►
Lemma for_each_app {A} (xs ys : list A) (body : A → M unit) (st : St) :
  for_each (xs ++ ys) body st = (_ ← for_each xs body; for_each ys body) st.
Proof.
  revert st. induction xs as [|x xs IH]; intros st; simpl; [done |].
  rewrite !bind_unfold. destruct (body x st) as [[[]|e|] st1]; [|done..].
  rewrite IH. by rewrite bind_unfold.
Qed.

(** ** C8: the identifier of a secondary component *)

(** C8. A component whose original bundle identifier begins with the
    original main bundle identifier gets the new main bundle identifier
    followed by the rest of its original identifier, unchanged. *)
Theorem component_bundle_id_keeps_suffix (main_bundle_id old_main_bundle_id suffix : string) :
  component_bundle_id main_bundle_id old_main_bundle_id (old_main_bundle_id +:+ suffix)
  = main_bundle_id +:+ suffix.
Proof. unfold component_bundle_id. by rewrite drop_app. Qed.

(** ** C2: the identifier memo table *)

(** A run of requests to the memo table, each with the options and the
    encoder of its own. *)
Lemma remap_result (env : Env) (opts : SignOpts) (a : string) (st : St) :
  (remap env opts a st).1 = Ok tt.
Proof.
  unfold remap, gets. rewrite bind_unfold.
  destruct (mappings st !! a); [done |]. by destruct (encode_ids opts).
Qed.

Lemma remap_known (env : Env) (opts : SignOpts) (a v : string) (st : St) :
  mappings st !! a = Some v → remap env opts a st = (Ok tt, st).
Proof. intros H. unfold remap, gets. rewrite bind_unfold. by rewrite H. Qed.

Lemma remap_keeps (env : Env) (opts : SignOpts) (a b v : string) (st : St) :
  mappings st !! a = Some v → mappings (remap env opts b st).2 !! a = Some v.
Proof.
  intros H. unfold remap, gets. rewrite bind_unfold.
  destruct (mappings st !! b) eqn:Hb; [done |].
  assert (b ≠ a) by congruence.
  destruct (encode_ids opts); simpl; by rewrite lookup_insert_ne.
Qed.

(** ** Frames: what a relation on states needs to hold along a run *)

Section Frame.
Context (R : St → St → Prop) `{!PreOrder R}.

Lemma steps_ret {A} (a : A) : steps R (mret a : M A).
Proof. intros st. reflexivity. Qed.

Lemma steps_raise {A} (e : Exn) : steps R (raise e : M A).
Proof. intros st. reflexivity. Qed.

Lemma steps_out_of_fuel {A} : steps R (out_of_fuel : M A).
Proof. intros st. reflexivity. Qed.

Lemma steps_gets {A} (f : St → A) : steps R (gets f).
Proof. intros st. reflexivity. Qed.

Lemma steps_modify (f : St → St) : (∀ st, R st (f st)) → steps R (modify f).
Proof. intros H st. apply H. Qed.

Lemma steps_bind {A B} (m : M A) (f : A → M B) :
  steps R m → (∀ a, steps R (f a)) → steps R (m ≫= f).
Proof.
  intros Hm Hf st. rewrite bind_unfold. specialize (Hm st).
  destruct (m st) as [[a|e|] st1]; simpl in *; [|done..].
  etrans; [exact Hm | apply Hf].
Qed.

Lemma steps_try_except {A} (m handler : M A) :
  steps R m → steps R handler → steps R (try_except m handler).
Proof.
  intros Hm Hh st. unfold try_except. specialize (Hm st).
  destruct (m st) as [[a|e|] st1]; simpl in *; [done | | done].
  etrans; [exact Hm | apply Hh].
Qed.

Lemma steps_try_except_as {A} (m : M A) (handler : Exn → M A) :
  steps R m → (∀ e, steps R (handler e)) → steps R (try_except_as m handler).
Proof.
  intros Hm Hh st. unfold try_except_as. specialize (Hm st).
  destruct (m st) as [[a|e|] st1]; simpl in *; [done | | done].
  etrans; [exact Hm | apply Hh].
Qed.

Lemma steps_try_finally {A} (m : M A) (cleanup : M unit) :
  steps R m → steps R cleanup → steps R (try_finally m cleanup).
Proof.
  intros Hm Hc st. unfold try_finally. specialize (Hm st).
  destruct (m st) as [[a|e|] st1]; simpl in *; [| | done].
  - etrans; [exact Hm |]. apply steps_bind; [done | intros; apply steps_ret].
  - etrans; [exact Hm |]. apply steps_bind; [done | intros; apply steps_raise].
Qed.

Lemma steps_for_each {A} (xs : list A) (body : A → M unit) :
  (∀ x, steps R (body x)) → steps R (for_each xs body).
Proof.
  intros Hb. induction xs as [|x xs IH]; simpl; [apply steps_ret |].
  apply steps_bind; [apply Hb | intros; apply IH].
Qed.

Lemma steps_exec_retry_loop {A} (fuel : nat) (name : string) (func : M A)
    (start_time : Q) (last_error : option Exn) :
  (∀ line, steps R (print line)) → steps R func →
  steps R (exec_retry_loop fuel name func start_time last_error).
Proof.
  intros Hp Hf. revert last_error.
  induction fuel as [|fuel IH]; intros last_error; simpl; [apply steps_out_of_fuel |].
  apply steps_bind; [apply steps_gets |]. intros now.
  destruct (Qlt_le_dec _ _); [| apply steps_raise].
  apply steps_try_except_as; [done |]. intros e.
  destruct (cause_is_timeout e); [| apply steps_raise].
  apply steps_bind; [apply Hp | intros; apply IH].
Qed.

End Frame.

Ltac frame_step :=
  lazymatch goal with
  | |- steps ?R (mret _) => apply (steps_ret R)
  | |- steps ?R (raise _) => apply (steps_raise R)
  | |- steps ?R (gets _) => apply (steps_gets R)
  | |- steps ?R out_of_fuel => apply (steps_out_of_fuel R)
  | |- steps ?R (_ ≫= _) => apply (steps_bind R); [| intros ?]
  | |- steps ?R (try_except _ _) => apply (steps_try_except R)
  | |- steps ?R (try_except_as _ _) => apply (steps_try_except_as R); [| intros ?]
  | |- steps ?R (try_finally _ _) => apply (steps_try_finally R)
  | |- steps ?R (for_each _ _) => apply (steps_for_each R); intros ?
  | |- steps _ (let _ := _ in _) => cbv zeta
  | |- steps _ (match ?x with _ => _ end) => destruct x
  end.

(** A relation on states that is kept by the writes and the deletions at
    the paths it allows, and by every change of the signatures, the log,
    the clock, the temporary names, the trace and the memo table, is kept
    by the whole signing of the components.  Temporary paths and the
    provisioning profiles of the system location must be among the paths
    allowed. *)
Section Session.
Context (R : St → St → Prop) `{!PreOrder R}.
Context (okw okd okp : Path → Prop).
Hypothesis okw_okp : ∀ p, okw p → okp p.
Hypothesis okw_tmp : ∀ p, temporary p → okw p.
Hypothesis okd_tmp : ∀ p, temporary p → okd p.
Hypothesis okw_profile :
  ∀ n, okw (joinpath prov_profiles_dir (tmp_name n +:+ ".mobileprovision")).
Hypothesis okd_profile : ∀ p, prov_profiles_dir `prefix_of` p → okd p.
Hypothesis R_insert : ∀ p c st, okw p → R st (set_fs (insert p c) st).
Hypothesis R_delete : ∀ p st, okd p → R st (set_fs (delete p) st).
Hypothesis R_outside :
  ∀ d st, (∀ p, d `prefix_of` p → okd p) → R st (set_fs (outside d) st).
Hypothesis R_union :
  ∀ extra st, (∀ p, is_Some (extra !! p) → okw p) → R st (set_fs (union extra) st).
Hypothesis R_patch :
  ∀ f old new c st,
    okp f → fs st !! f = Some c → R st (set_fs (insert f (patch_file old new c)) st).
Hypothesis R_signatures : ∀ f st, R st (set_signatures f st).
Hypothesis R_log : ∀ line st, R st (add_log line st).
Hypothesis R_clock_xcode : ∀ t runs st, R st (set_clock_xcode t runs st).
Hypothesis R_tmp : ∀ st, R st (bump_tmp st).
Hypothesis R_event : ∀ ev st, R st (add_event ev st).
Hypothesis R_remap : ∀ env opts a, steps R (remap env opts a).

Lemma okd_under_tmp n p : tmp_dir n `prefix_of` p → okd p.
Proof.
  intros H. apply okd_tmp. unfold temporary. etrans; [| exact H].
  by exists [tmp_name n].
Qed.

Lemma okw_under_tmp n p : tmp_dir n `prefix_of` p → okw p.
Proof.
  intros H. apply okw_tmp. unfold temporary. etrans; [| exact H].
  by exists [tmp_name n].
Qed.

Lemma okw_in_tmp n l : okw (tmp_dir n ++ l).
Proof. apply (okw_under_tmp n). by exists l. Qed.

Lemma steps_print line : steps R (print line).
Proof. intros st. apply R_log. Qed.

Lemma steps_write_file p c : okw p → steps R (write_file p c).
Proof. intros H st. by apply R_insert. Qed.

Lemma steps_rmtree d : (∀ p, d `prefix_of` p → okd p) → steps R (rmtree d).
Proof. intros H st. by apply R_outside. Qed.

Lemma steps_dir_exists d : steps R (dir_exists d).
Proof. intros st. reflexivity. Qed.

Lemma steps_os_remove p : okd p → steps R (os_remove p).
Proof.
  intros H st. unfold os_remove. destruct (fs st !! p); [by apply R_delete | reflexivity].
Qed.

Lemma steps_copy2 a b : okw b → steps R (copy2 a b).
Proof.
  intros H st. unfold copy2. destruct (fs st !! a); [by apply R_insert | reflexivity].
Qed.

Lemma steps_move a b : okd a → okw b → steps R (move a b).
Proof.
  intros Ha Hb st. unfold move. destruct (fs st !! a) as [c|]; [| reflexivity].
  etrans; [apply (R_delete a); exact Ha |].
  exact (R_insert b c (set_fs (delete a) st) Hb).
Qed.

Lemma steps_copytree a b : (∀ p, b `prefix_of` p → okw p) → steps R (copytree a b).
Proof.
  intros H st. unfold copytree. case_bool_decide; [reflexivity |].
  apply (R_union (rebase a b (fs st)) st). intros p [c Hc]. apply H.
  unfold rebase in Hc. apply elem_of_list_to_map_2 in Hc.
  apply list_elem_of_fmap in Hc as ([k v] & Hkv & _). simpl in Hkv.
  injection Hkv as -> _. by eexists.
Qed.

Lemma steps_read_file p : steps R (read_file p).
Proof. intros st. unfold read_file. destruct (fs st !! p); reflexivity. Qed.

Lemma steps_plist_buddy cmd p check : okw p → steps R (plist_buddy cmd p check).
Proof.
  intros H st. unfold plist_buddy.
  destruct (fs st !! p) as [[s|m|m]|]; try (destruct check; reflexivity).
  destruct (PlistBuddy.run cmd m) as [[out m']|]; [by apply R_insert |].
  destruct check; reflexivity.
Qed.

Lemma steps_plist_buddy_print k p check : steps R (plist_buddy (PB_Print k) p check).
Proof.
  intros st. unfold plist_buddy.
  destruct (fs st !! p) as [[s|m|m]|] eqn:Hp; try (destruct check; reflexivity).
  simpl. destruct (m !! k) as [v|]; simpl; [| destruct check; reflexivity].
  replace (set_fs (insert p (FPlist m)) st) with st; [reflexivity |].
  destruct st; unfold set_fs; simpl in *. f_equal. symmetry. by apply insert_id.
Qed.

Lemma steps_plist_buddy_xml k p : steps R (plist_buddy_xml k p).
Proof. intros st. unfold plist_buddy_xml. repeat case_match; reflexivity. Qed.

Lemma steps_codesign_async env identity c e : steps R (codesign_async env identity c e).
Proof. intros st. apply R_event. Qed.

Lemma steps_codesign_dump_entitlements c : steps R (codesign_dump_entitlements c).
Proof. intros st. unfold codesign_dump_entitlements. case_match; reflexivity. Qed.

Lemma steps_binary_replace pattern f : okp f → steps R (binary_replace pattern f).
Proof.
  intros Hok st. unfold binary_replace.
  destruct (Perl.parse pattern) as [[old new]|]; [| reflexivity].
  destruct (fs st !! f) as [c|] eqn:Hf; [by apply R_patch | reflexivity].
Qed.

Lemma steps_security_dump_prov f : steps R (security_dump_prov f).
Proof. intros st. unfold security_dump_prov. repeat case_match; reflexivity. Qed.

Lemma steps_xcodebuild product : steps R (xcodebuild product).
Proof.
  intros st. unfold xcodebuild. destruct (xcode st) as [|run rest]; [reflexivity |].
  destruct (xr_outcome run); simpl; [| apply R_clock_xcode..].
  etrans; [apply R_clock_xcode |]. etrans; [apply R_tmp |].
  etrans; [apply R_insert, okw_profile |]. apply R_signatures.
Qed.

Lemma steps_extract_zip a b : steps R (extract_zip a b).
Proof.
  intros st. unfold extract_zip. case_match; [apply R_signatures | reflexivity].
Qed.

Lemma steps_mapping_of a : steps R (mapping_of a).
Proof. intros st. unfold mapping_of. case_match; reflexivity. Qed.

Lemma steps_get_prov_profiles : steps R get_prov_profiles.
Proof. intros st. reflexivity. Qed.

Lemma steps_popen_running env pipe : steps R (popen_running env pipe).
Proof. intros st. reflexivity. Qed.

Lemma steps_popen_wait pipe : steps R (popen_wait pipe).
Proof. intros st. apply R_event. Qed.

Lemma steps_popen_check pipe : steps R (popen_check pipe).
Proof.
  unfold popen_check. frame_step; [by apply steps_modify |].
  case_bool_decide; frame_step.
Qed.

(** The result of a step may be needed to go on: [post] is what is
    known of it. *)
Lemma steps_bind_post {A B} (m : M A) (post : A → Prop) (f : A → M B) :
  steps R m → (∀ st a st', m st = (Ok a, st') → post a) →
  (∀ a, post a → steps R (f a)) → steps R (m ≫= f).
Proof.
  intros Hm Hpost Hf st. rewrite bind_unfold. specialize (Hm st).
  destruct (m st) as [[a|e|] st1] eqn:Hrun; simpl in *; [| done..].
  etrans; [exact Hm |]. apply Hf. by eapply Hpost.
Qed.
◄
(WORK INSTRUCTION)
Set down, exactly as they appear above, all lines from the one that has "Lemma steps_move a" down to the one that has "apply (R_union (rebase", including those two and no others.

(RESPONSE TO THE EXERCISE)
Lemma steps_move a b : okd a → okw b → steps R (move a b).
Proof.
  intros Ha Hb st. unfold move. destruct (fs st !! a) as [c|]; [| reflexivity].
  etrans; [apply (R_delete a); exact Ha |].
  exact (R_insert b c (set_fs (delete a) st) Hb).
Qed.

Lemma steps_copytree a b : (∀ p, b `prefix_of` p → okw p) → steps R (copytree a b).
Proof.
  intros H st. unfold copytree. case_bool_decide; [reflexivity |].
  apply (R_union (rebase a b (fs st)) st). intros p [c Hc]. apply H.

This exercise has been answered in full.